%%

Lemma brs_ge o ps : Forall (fun b => o <= fst b) (brs o ps).
Proof.
  revert o. induction ps as [|x ps IH]; intros o; simpl; [constructor|]. pose proof (psize_nonneg x). apply Forall_app. split.
  - destruct x as [|op args l c|]; constructor; [|constructor]. simpl. unfold branch_at. destruct c; lia.
  - eapply Forall_impl; [apply IH|]. simpl. lia.
Qed.

Lemma map_lower_bound_all k m : Forall (fun b => k <= fst b) m -> map_lower_bound k m = m.
Proof. destruct 1 as [|[k' v] m Hk _]; [done|]. simpl in *. by rewrite (proj2 (Z.ltb_ge _ _)) by lia. Qed.

Lemma map_lower_bound_Forall P k m : Forall P m -> Forall P (map_lower_bound k m).
Proof.
  induction 1 as [|[k' v] m Hk Hm IH]; [constructor|]. simpl. destruct (k' <? k); [done|by constructor].
Qed.

Lemma max_growth_none bytecode bias endPc it dist :
  Forall (fun b => endPc <= fst b) it -> max_growth bytecode bias endPc it dist = Done dist.
Proof. destruct 1 as [|[k v] it Hk _]; [done|]. simpl in *. by rewrite (proj2 (Z.ltb_ge _ _)) by lia. Qed.

Lemma code_at d x t op args l c :
  x = PJump op args l c -> pending x -> GetOpcode (drop (Z.to_nat (size d)) (code0 (d ++ x :: t))) = Done op.
Proof.
  intros -> [(Hop & Hl & _) ->]. rewrite code0_app, <- (code0_length d), Nat2Z.id, drop_app_length. unfold code0. simpl.
  eapply opcode_read. by apply head_ok.
Qed.

Lemma known_ge b : Forall piece_ok b -> size b <= sum known b.
Proof. intros Hb. apply sum_le. eapply Forall_impl; [done|]. intros x. apply psize_known. Qed.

%%

## Prompt
From the data above, copy each line where the string "destruct" appears.

## Answer to this problem
  - destruct x as [|op args l c|]; constructor; [|constructor]. simpl. unfold branch_at. destruct c; lia.
Proof. destruct 1 as [|[k' v] m Hk _]; [done|]. simpl in *. by rewrite (proj2 (Z.ltb_ge _ _)) by lia. Qed.
  induction 1 as [|[k' v] m Hk Hm IH]; [constructor|]. simpl. destruct (k' <? k); [done|by constructor].
Proof. destruct 1 as [|[k v] it Hk _]; [done|]. simpl in *. by rewrite (proj2 (Z.ltb_ge _ _)) by lia. Qed.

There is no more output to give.